* To do:
Write out the whole listing, matching it exactly.

* Material provided:
(** X18: [apply_junction_smoothing] returns a mesh for a tree with junctions
    only if every region it extracted has fewer than four points, and no
    more points than the junction point at the region's position selects,
    unless that junction point selects none. *)
Theorem apply_junction_smoothing_returns_only_for_small_regions {ext : Collaborators}
    {TreeMap Connectivity : Type} (mesh : PolyData) (tree_data : TreeData)
    (vessel_map : TreeMap) (connectivity : Connectivity)
    (smoothing_radius_factor : float) (smoothing_iterations : nat)
    (relaxation_factor : float) :
  let junction_points :=
    snd (Detector.detect_junctions tree_data vessel_map connectivity
           Detector.default_tolerance) in
  junction_points <> [] ->
  is_ok (snd (Basic.apply_junction_smoothing mesh tree_data vessel_map connectivity
                smoothing_radius_factor smoothing_iterations relaxation_factor))
  = true ->
  exists regions,
    Basic.identify_junction_regions mesh junction_points smoothing_radius_factor
    = Ok regions /\
    forall k region junction_point ids,
      regions !! k = Some region ->
      junction_points !! k = Some junction_point ->
      Region.region_point_ids (points mesh) junction_point smoothing_radius_factor
      = Ok ids ->
      grid_n_points region < 4 /\ (ids = [] \/ grid_n_points region <= length ids).
Proof.
  cbv zeta. unfold Basic.apply_junction_smoothing.
  destruct (Detector.detect_junctions tree_data vessel_map connectivity
              Detector.default_tolerance) as [junctions junction_points].
  simpl. intros Hj. destruct junction_points as [|p ps] eqn:Ejp; [contradiction|].
  rewrite <- Ejp. replace (length junction_points =? 0) with false
    by (rewrite Ejp; reflexivity).
  simpl. unfold Basic.overwrite_stage. cbv zeta.
  destruct (Basic.identify_junction_regions mesh junction_points
              smoothing_radius_factor) as [regions|e]; [|discriminate].
  cbn [mbind result_bind]. intros Hok. exists regions. split; [reflexivity|].
  assert (Hloop : is_ok (Basic.update_loop mesh junction_points
                           smoothing_radius_factor smoothing_iterations
                           relaxation_factor regions 0 (copy mesh)) = true).
  { destruct (Basic.update_loop _ _ _ _ _ _ _ _); [reflexivity|discriminate Hok]. }
  exact (update_loop_returns_only_if mesh junction_points smoothing_radius_factor
           smoothing_iterations relaxation_factor regions 0 (copy mesh) Hloop).
Qed.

* Written response:
(** X18: [apply_junction_smoothing] returns a mesh for a tree with junctions
    only if every region it extracted has fewer than four points, and no
    more points than the junction point at the region's position selects,
    unless that junction point selects none. *)
Theorem apply_junction_smoothing_returns_only_for_small_regions {ext : Collaborators}
    {TreeMap Connectivity : Type} (mesh : PolyData) (tree_data : TreeData)
    (vessel_map : TreeMap) (connectivity : Connectivity)
    (smoothing_radius_factor : float) (smoothing_iterations : nat)
    (relaxation_factor : float) :
  let junction_points :=
    snd (Detector.detect_junctions tree_data vessel_map connectivity
           Detector.default_tolerance) in
  junction_points <> [] ->
  is_ok (snd (Basic.apply_junction_smoothing mesh tree_data vessel_map connectivity
                smoothing_radius_factor smoothing_iterations relaxation_factor))
  = true ->
  exists regions,
    Basic.identify_junction_regions mesh junction_points smoothing_radius_factor
    = Ok regions /\
    forall k region junction_point ids,
      regions !! k = Some region ->
      junction_points !! k = Some junction_point ->
      Region.region_point_ids (points mesh) junction_point smoothing_radius_factor
      = Ok ids ->
      grid_n_points region < 4 /\ (ids = [] \/ grid_n_points region <= length ids).
Proof.
  cbv zeta. unfold Basic.apply_junction_smoothing.
  destruct (Detector.detect_junctions tree_data vessel_map connectivity
              Detector.default_tolerance) as [junctions junction_points].
  simpl. intros Hj. destruct junction_points as [|p ps] eqn:Ejp; [contradiction|].
  rewrite <- Ejp. replace (length junction_points =? 0) with false
    by (rewrite Ejp; reflexivity).
  simpl. unfold Basic.overwrite_stage. cbv zeta.
  destruct (Basic.identify_junction_regions mesh junction_points
              smoothing_radius_factor) as [regions|e]; [|discriminate].
  cbn [mbind result_bind]. intros Hok. exists regions. split; [reflexivity|].
  assert (Hloop : is_ok (Basic.update_loop mesh junction_points
                           smoothing_radius_factor smoothing_iterations
                           relaxation_factor regions 0 (copy mesh)) = true).
  { destruct (Basic.update_loop _ _ _ _ _ _ _ _); [reflexivity|discriminate Hok]. }
  exact (update_loop_returns_only_if mesh junction_points smoothing_radius_factor
           smoothing_iterations relaxation_factor regions 0 (copy mesh) Hloop).
Qed.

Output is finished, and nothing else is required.